> _WORK TASK_
Reproduce the data below in full. Nothing should differ from the original.

> _SOURCE MATERIAL_
※

(* ===== verification/Cumulative.v ===== *)
(** The cumulative view (frontend/src/representation.cpp, frontend/keyer.h).

    Calls of different threads, and of functions called along the same stack, are merged into one call tree: a record
    for every stack of addresses.  The key of a record, its stack, is read from the table the record is in,
    and a new record of the merged table finds its parent there, by the stack without its last address. *)

From S2P Require Import Prelude Columns Statistics ShadowStack Sdb Join Hierarchy Derived.
Local Open Scope Z_scope.

(** * The code *)

Section cumulative_view.
Context {EO : equal_order}.

(** [frontend/keyer.h:219-226] callstack::key_append. Up to a call that has no parent; calls in a circle are never
    left: the fuel bounds their number. *)
Fixpoint key_append (ids : gmap Z call_statistics) (fuel : nat) (record : call_statistics) (buffer : path) : result path :=
  match fuel with
  | O => UB
  | S fuel =>
    buffer ← (if parent_id record =? 0 then Ret buffer else
      match ids !! parent_id record with
      | Some parent => key_append ids fuel parent buffer
      | None => Throw invalid_argument
      end);
    Ret (buffer ++ [address record])
  end.

(** [frontend/keyer.h:202-208] callstack::operator () *)
Definition callstack (t : table call_statistics) (record : call_statistics) : result path :=
  key_append (by_ids t) (S (length (records t))) record [].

※

> _SOLUTION BELOW_
(* ===== verification/Cumulative.v ===== *)
(** The cumulative view (frontend/src/representation.cpp, frontend/keyer.h).

    Calls of different threads, and of functions called along the same stack, are merged into one call tree: a record
    for every stack of addresses.  The key of a record, its stack, is read from the table the record is in,
    and a new record of the merged table finds its parent there, by the stack without its last address. *)

From S2P Require Import Prelude Columns Statistics ShadowStack Sdb Join Hierarchy Derived.
Local Open Scope Z_scope.

(** * The code *)

Section cumulative_view.
Context {EO : equal_order}.

(** [frontend/keyer.h:219-226] callstack::key_append. Up to a call that has no parent; calls in a circle are never
    left: the fuel bounds their number. *)
Fixpoint key_append (ids : gmap Z call_statistics) (fuel : nat) (record : call_statistics) (buffer : path) : result path :=
  match fuel with
  | O => UB
  | S fuel =>
    buffer ← (if parent_id record =? 0 then Ret buffer else
      match ids !! parent_id record with
      | Some parent => key_append ids fuel parent buffer
      | None => Throw invalid_argument
      end);
    Ret (buffer ++ [address record])
  end.

(** [frontend/keyer.h:202-208] callstack::operator () *)
Definition callstack (t : table call_statistics) (record : call_statistics) : result path :=
  key_append (by_ids t) (S (length (records t))) record [].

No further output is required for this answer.